GitHub Actions run make format-check, make header-check and make tidy-check as part of our continuous integration. Pull requests should pass linux-build, format-check, header-check and other jobs without errors before being accepted.

Formatting issues found on the changed lines in the current commit can be displayed using make format-show. These issues can be fixed by using make format-fix. This will apply formatting changes to changed lines in the current commit.

Header issues found on the changed files in the current commit can be displayed using make header-show. These issues can be fixed by using make header-fix. This will apply license header updates to the files in the current commit.

Similar commands make tidy-show, make-tidy-fix, make tidy-check exist for running clang-tidy, but these checks are currently advisory only.

An entire directory tree of files can be formatted and have license headers added using the tree variant of the format.sh commands:

presto/presto-native-execution/scripts/check.py format tree
presto/presto-native-execution/scripts/check.py format tree --fix

presto/presto-native-execution/scripts/check.py header tree
presto/presto-native-execution/scripts/check.py header tree --fix

All the available formatting commands can be displayed by using presto/presto-native-execution/scripts/check.py help.

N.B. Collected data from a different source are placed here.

(** [callAI] up to its first [await]: the transcript is built from the
    state and the first inference call (with the tools) is issued. *)
Definition callAI (kind : TurnKind) (userPrompt : string) (r : Room) : Room :=
  let memoryBlock := formatPinnedMemory r in
  let selected := drop (length (history r) - AI_CONTEXT_MESSAGES) (history r) in
  let recentMessages :=
    Str.join Str.nl ((λ m, ChatEntry.user m +:+ ": " +:+ ChatEntry.text m) <$> selected) in
  let basePrompt :=
    Str.or_else (RoomSettings.systemPrompt (settings r)) DEFAULT_SYSTEM_PROMPT in
  let systemPrompt :=
    Str.join Str.nl
      (List.filter truthy
         [basePrompt; ""; toolInstructions; "";
          if truthy memoryBlock then "## Pinned Memory" +:+ Str.nl +:+ memoryBlock else "";
          if (0 <? length (artifacts r))%nat then
            "## Artifacts" +:+ Str.nl
            +:+ Str.join Str.nl
                  (imap (λ i a, pretty i +:+ ". " +:+ quoted (Artifact.title a)
                                +:+ " (type: " +:+ Artifact.type a
                                +:+ ", id: " +:+ Artifact.id a +:+ ")") (artifacts r))
          else ""]) in
  let userMessage :=
    if truthy recentMessages then
      "Here is the recent conversation in the chat room:" +:+ Str.nl +:+ Str.nl
      +:+ recentMessages +:+ Str.nl +:+ Str.nl
      +:+ "Now respond to this: " +:+ userPrompt
    else userPrompt in
  let messages :=
    [Msg.mk "system" None systemPrompt; Msg.mk "user" None userMessage] in
  let r := emit (RunAI messages true) r in
  set_pendingAI (pendingAI r ++ [Turn.mk kind FirstCall messages]) r.

Definition triggerAI (now : Z) (userPrompt : string) (r : Room) : Room :=
  if aiRunning r then broadcastSystem now "AI is already thinking... please wait." r
  else
    let r := set_aiRunning true r in
    let r := broadcastSystem now "AI is thinking..." r in
    callAI ChatTurn userPrompt r.

(** The text of an inference result, or the error thrown when it is
    missing or empty. *)
Definition replyText (response : option string) (failure : string)
    : outcome string :=
  match response with
  | Some text => if String.eqb text "" then Throw (Error failure) else Ret text
  | None => Throw (Error failure)
  end.

(** The [for] loop of [callAI] over the requested tool calls. *)
Fixpoint runToolCalls (now : Z) (calls : list ToolCall.t) (messages : list Msg.t)
    : M (list Msg.t) :=
  match calls with
  | [] => ret messages
  | call :: rest =>
      args <- lift (match ToolCall.arguments call with
                    | ArgsValue v => Ret v
                    | ArgsText parsed => parsed
                    end) ;;
      toolResult <- executeToolCall now (ToolCall.name call) args ;;
      runToolCalls now rest
        (messages ++ [Msg.mk "tool" (Some (ToolCall.name call)) toolResult])
  end.

(** How a turn goes on when the inference call it awaits has settled. *)
Inductive Progress :=
| Resolved (text : string)
| Rejected (err : exn)
| Awaiting (t : Turn.t).

Definition ofOutcome (o : outcome string) : Progress :=
  match o with
  | Ret text => Resolved text
  | Throw e => Rejected e
  end.

(** [callAI] from an [await] to the next one, or to its end. *)
Definition callAI_resume (now : Z) (t : Turn.t) (reply : outcome AIResult.t)
    (r : Room) : Progress * Room :=
  match reply with
  | Throw e => (Rejected e, r)
  | Ret res =>
      match Turn.phase t with
      | FirstCall =>
          match AIResult.tool_calls res with
          | [] => (ofOutcome (replyText (AIResult.response res) "Empty AI response"), r)
          | calls =>
              let messages :=
                Turn.messages t
                ++ [Msg.mk "assistant" None (default "" (AIResult.response res))] in
              match runToolCalls now calls messages r with
              | (Throw e, r') => (Rejected e, r')
              | (Ret messages', r') =>
                  (Awaiting (Turn.mk (Turn.kind t) SecondCall messages'),
                   emit (RunAI messages' false) r')
              end
          end
      | SecondCall =>
          (ofOutcome (replyText (AIResult.response res)
                        "Empty AI response after tool calls"), r)
      end
  end.

(** The [.then / .catch / .finally] chained on the promise of [callAI]. *)
Definition settle (now : Z) (date : string) (kind : TurnKind)
    (result : outcome string) (r : Room) : Room :=
  let r :=
    match kind, result with
    | ChatTurn, Ret response =>
        let r := broadcastChat now "AI" response r in
        let r := put (WHistory (history r)) r in
        set_historyDirty 0%nat r
    | ArtifactTurn artifactType title userName, Ret aiContent =>
        let aiTitle := Str.or_else title (inferTitle date artifactType) in
        addArtifact now aiTitle artifactType aiContent userName r
    | _, Throw err => broadcastSystem now ("AI error: " +:+ String_of_exn err) r
    end in
  set_aiRunning false r.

There is currently no mechanism to opt out files or directories from the checks. When we need one it can be added.

Create Pull Request

  • Submit PRs as usual following Presto repository guidelines.
  • Prestissimo follows the Velox coding style.
  • Add [native] prefix in the title as well as to the commit message for PRs modifying anything in presto-native-execution.
  • PRs that only change files in presto-native-execution should be approved by a Code Owner (team-velox) to have merging enabled.

Advance Velox Version

For Prestissimo to use a newer Velox version from the Presto repository root:

  • git -C presto-native-execution/velox checkout main
  • git -C presto-native-execution/velox pull
  • git add presto-native-execution/velox
  • Build and run tests (including E2E) to ensure everything works.
  • Submit a PR, get it approved and merged.